● **Provided entries**:
(* ===== verification/DuckTransaction.v ===== *)
(** * Transactions

    Models src/src/transaction/duck_transaction.cpp, the commit and rollback of the local storage
    (src/src/storage/local_storage.cpp) and the part of
    [DuckTransactionManager::CommitTransaction] (src/src/transaction/duck_transaction_manager.cpp)
    that commits a transaction or rolls it back.  The undo buffer holds the entries of the
    transaction; [infos] is what has been written to their payloads, by pointer.

    Writing optimistically written blocks, writing the WAL and flushing it are I/O: their outcome is
    a parameter, so that they may fail at any time.  The lock of the transaction manager is held during
    a commit, so a commit is one step.

    The lemmas say that the undo buffer holds the entries pushed ([logged]), that the iterations over it
    visit them, and what moving the local storage to the tables does ([flushed]).  The theorems about
    whole commits and rollbacks are in CommitOutcome.v. *)

From stdpp Require Import gmap.
From S2P Require Import Prelude ChunkInfo RowVersionManager SegmentTree UpdateKind UpdateSegment RowGroup RowGroupCollection.
From S2P Require Import DataTable TableScan LocalStorage UndoBuffer TransactionState.

Module DuckTransaction.

Abbreviation NOT_DELETED_ID := ChunkInfo.NOT_DELETED_ID.
Abbreviation Collection C := (RowGroupCollection.t C).
Abbreviation Segment T X := (UpdateSegment.t (T := T) (S := X)).
Abbreviation Info := TransactionState.Info.
Abbreviation Store := TransactionState.Store.
Abbreviation tables := TransactionState.tables.
Abbreviation updates := TransactionState.updates.
Abbreviation catalog := TransactionState.catalog.
Abbreviation rows_of := DataTable.rows_of.
Abbreviation row_ids := RowGroupCollection.row_ids.
Abbreviation total_rows := RowGroupCollection.total_rows.

Record t (C : Type) : Type := mk {
  start_time : Z;
  transaction_id : Z;
  commit_id : Z;
  undo_buffer : UndoBuffer.t;
  infos : gmap UndoBuffer.pointer Info;
  storage : LocalStorage.Manager C;
  sequence_usage : gmap nat UndoBuffer.pointer;
  modified_tables : gset nat
}.
Arguments mk {C}.
Arguments start_time {C}.
Arguments transaction_id {C}.
Arguments commit_id {C}.
Arguments undo_buffer {C}.
Arguments infos {C}.
Arguments storage {C}.
Arguments sequence_usage {C}.
Arguments modified_tables {C}.

(** Sizes of the payloads. *)
Definition sizeof_pointer : nat := 8.
Definition sizeof_idx_t : nat := 8.
Definition sizeof_uint16 : nat := 2.
Definition sizeof_AppendInfo : nat := 24.
Definition sizeof_DeleteInfo : nat := 48.
Definition sizeof_SequenceValue : nat := 24.

(** The type that a number in the undo buffer stands for. *)
Definition flag_of (v : Z) : option UndoBuffer.UndoFlags :=
  find (fun f => UndoBuffer.flag_value f =? v)
    [UndoBuffer.EMPTY_ENTRY; UndoBuffer.CATALOG_ENTRY; UndoBuffer.INSERT_TUPLE; UndoBuffer.DELETE_TUPLE;
     UndoBuffer.UPDATE_TUPLE; UndoBuffer.SEQUENCE_VALUE; UndoBuffer.ATTACHED_DATABASE].

Section transaction.
Context {R C T X K : Type} {columns_of : RowGroup.Columns R C} {scan_of : TableScan.ScanColumns R C}
  {catalog_of : TransactionState.Catalog K}.
Context (block_size : nat) (buffer_allocate : nat -> result (list Z)).
(** [LocalTableStorage::FlushBlocks] writes blocks to disk. *)
Context (FlushBlocks : LocalStorage.LocalTableStorage C -> result unit).
Abbreviation store := (Store C T X K).
Abbreviation state := (t C * store)%type.
Implicit Types (txn : t C) (σ : store) (e : Info).

Definition with_undo m txn : t C :=
  mk (start_time txn) (transaction_id txn) (commit_id txn) m (infos txn) (storage txn) (sequence_usage txn) (modified_tables txn).
Definition with_info (p : UndoBuffer.pointer) e txn : t C :=
  mk (start_time txn) (transaction_id txn) (commit_id txn) (undo_buffer txn) (<[p := e]> (infos txn)) (storage txn)
     (sequence_usage txn) (modified_tables txn).
Definition with_storage s txn : t C :=
  mk (start_time txn) (transaction_id txn) (commit_id txn) (undo_buffer txn) (infos txn) s (sequence_usage txn) (modified_tables txn).
Definition with_commit_id (c : Z) txn : t C :=
  mk (start_time txn) (transaction_id txn) c (undo_buffer txn) (infos txn) (storage txn) (sequence_usage txn) (modified_tables txn).
Definition with_sequence (sequence : nat) (p : UndoBuffer.pointer) txn : t C :=
  mk (start_time txn) (transaction_id txn) (commit_id txn) (undo_buffer txn) (infos txn) (storage txn)
     (<[sequence := p]> (sequence_usage txn)) (modified_tables txn).

Definition on_txn {A} (f : ST (t C) A) : ST state A :=
  fun '(txn, σ) => let '(txn, r) := f txn in ((txn, σ), r).
Definition on_store {A} (f : ST store A) : ST state A :=
  fun '(txn, σ) => let '(σ, r) := f σ in ((txn, σ), r).

(** ** Undo entries *)

Definition CreateEntry (type : UndoBuffer.UndoFlags) (len : nat) : ST (t C) UndoBuffer.pointer :=
  fun txn => let '(m, r) := UndoBuffer.CreateEntry block_size buffer_allocate (UndoBuffer.flag_value type) len (undo_buffer txn) in
             (with_undo m txn, r).

Definition ModifyTable (table : nat) : ST (t C) unit :=
  modify (fun txn => mk (start_time txn) (transaction_id txn) (commit_id txn) (undo_buffer txn) (infos txn) (storage txn)
                        (sequence_usage txn) ({[table]} ∪ modified_tables txn)).

Definition PushCatalogEntry (entry extra_data_size : nat) : ST (t C) unit :=
  let alloc_size :=
    (sizeof_pointer + (if (0 <? extra_data_size)%nat then extra_data_size + sizeof_idx_t else 0))%nat in
  p ← CreateEntry UndoBuffer.CATALOG_ENTRY alloc_size;
  modify (with_info p (TransactionState.CatalogInfo entry)).

Definition PushAttach (db : nat) : ST (t C) unit :=
  p ← CreateEntry UndoBuffer.ATTACHED_DATABASE sizeof_pointer;
  modify (with_info p (TransactionState.AttachInfo db)).

(** [NumericCast<uint16_t>]. *)
Definition to_uint16 (row : nat) : result nat :=
  if Z.of_nat row <? 65536 then Ok row else Throw InternalException.

Definition PushDelete (table info vector_idx : nat) (rows : list nat) (count base_row : nat) : ST (t C) unit :=
  ModifyTable table;;
  let is_consecutive := forallb (fun i => (rows !!! i =? i)%nat) (seq 0 count) in
  let alloc_size := (sizeof_DeleteInfo + (if is_consecutive then 0 else sizeof_uint16 * count))%nat in
  p ← CreateEntry UndoBuffer.DELETE_TUPLE alloc_size;
  delete_rows ← lift (if is_consecutive then Ok [] else mapM to_uint16 (take count rows));
  modify (with_info p (TransactionState.DeleteEntry table
    (DataTable.mkDeleteInfo info (ChunkInfo.mkDeleteInfo vector_idx count is_consecutive delete_rows) base_row))).

Definition PushAppend (table start_row row_count : nat) : ST (t C) unit :=
  ModifyTable table;;
  p ← CreateEntry UndoBuffer.INSERT_TUPLE sizeof_AppendInfo;
  modify (with_info p (TransactionState.AppendEntry table (DataTable.mkAppendInfo start_row row_count))).

(** The update segment links the info at address [info] of segment [segment]. *)
Definition CreateUpdateInfo (type_size table segment info : nat) : ST (t C) UndoBuffer.pointer :=
  p ← CreateEntry UndoBuffer.UPDATE_TUPLE (UpdateKind.GetAllocSize type_size);
  modify (with_info p (TransactionState.UpdateEntry table segment info));;
  mret p.

Definition PushSequenceUsage (sequence : nat) (usage_count counter : Z) : ST (t C) unit :=
  txn ← get;
  let value := TransactionState.SequenceInfo (TransactionState.mkSequence sequence usage_count counter) in
  match sequence_usage txn !! sequence with
  | None =>
      p ← CreateEntry UndoBuffer.SEQUENCE_VALUE sizeof_SequenceValue;
      modify (with_info p value);;
      modify (with_sequence sequence p)
  | Some p => modify (with_info p value)
  end.

Definition ChangesMade txn : bool := UndoBuffer.ChangesMade (undo_buffer txn) || LocalStorage.ChangesMade (storage txn).

(** ** Local storage *)

Definition transaction_data txn : ChunkInfo.TransactionData := ChunkInfo.mkTransactionData (transaction_id txn) (start_time txn).

Fixpoint append_chunks (table : nat) (chunks : list (list R)) (st : RowGroupCollection.AppendState)
    : ST store RowGroupCollection.AppendState :=
  match chunks with
  | [] => mret st
  | chunk :: chunks =>
      '(st, _) ← TransactionState.on_table table (DataTable.Append chunk st);
      append_chunks table chunks st
  end.

(** [LocalTableStorage::AppendToIndexes] with [append_to_table], for a table without indexes. *)
Definition AppendToIndexes (D : ChunkInfo.TransactionData) (l : LocalStorage.LocalTableStorage C) (table : nat) : ST store unit :=
  st ← TransactionState.on_table table DataTable.InitializeAppend;
  chunks ← lift (TableScan.collection_Scan D (LocalStorage.row_groups l)).2;
  st ← append_chunks table chunks st;
  TransactionState.on_table table (DataTable.FinalizeAppend D st);;
  mret tt.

● **What you need to do**:
Begin at the line that has "Definition sizeof_SequenceValue : nat := 24." in the entries above; stop after the line that has "(** [LocalTableStorage::FlushBlocks] writes". Transcribe exactly those lines and no others.

● **Exercise response**:
Definition sizeof_SequenceValue : nat := 24.

(** The type that a number in the undo buffer stands for. *)
Definition flag_of (v : Z) : option UndoBuffer.UndoFlags :=
  find (fun f => UndoBuffer.flag_value f =? v)
    [UndoBuffer.EMPTY_ENTRY; UndoBuffer.CATALOG_ENTRY; UndoBuffer.INSERT_TUPLE; UndoBuffer.DELETE_TUPLE;
     UndoBuffer.UPDATE_TUPLE; UndoBuffer.SEQUENCE_VALUE; UndoBuffer.ATTACHED_DATABASE].

Section transaction.
Context {R C T X K : Type} {columns_of : RowGroup.Columns R C} {scan_of : TableScan.ScanColumns R C}
  {catalog_of : TransactionState.Catalog K}.
Context (block_size : nat) (buffer_allocate : nat -> result (list Z)).
(** [LocalTableStorage::FlushBlocks] writes blocks to disk. *)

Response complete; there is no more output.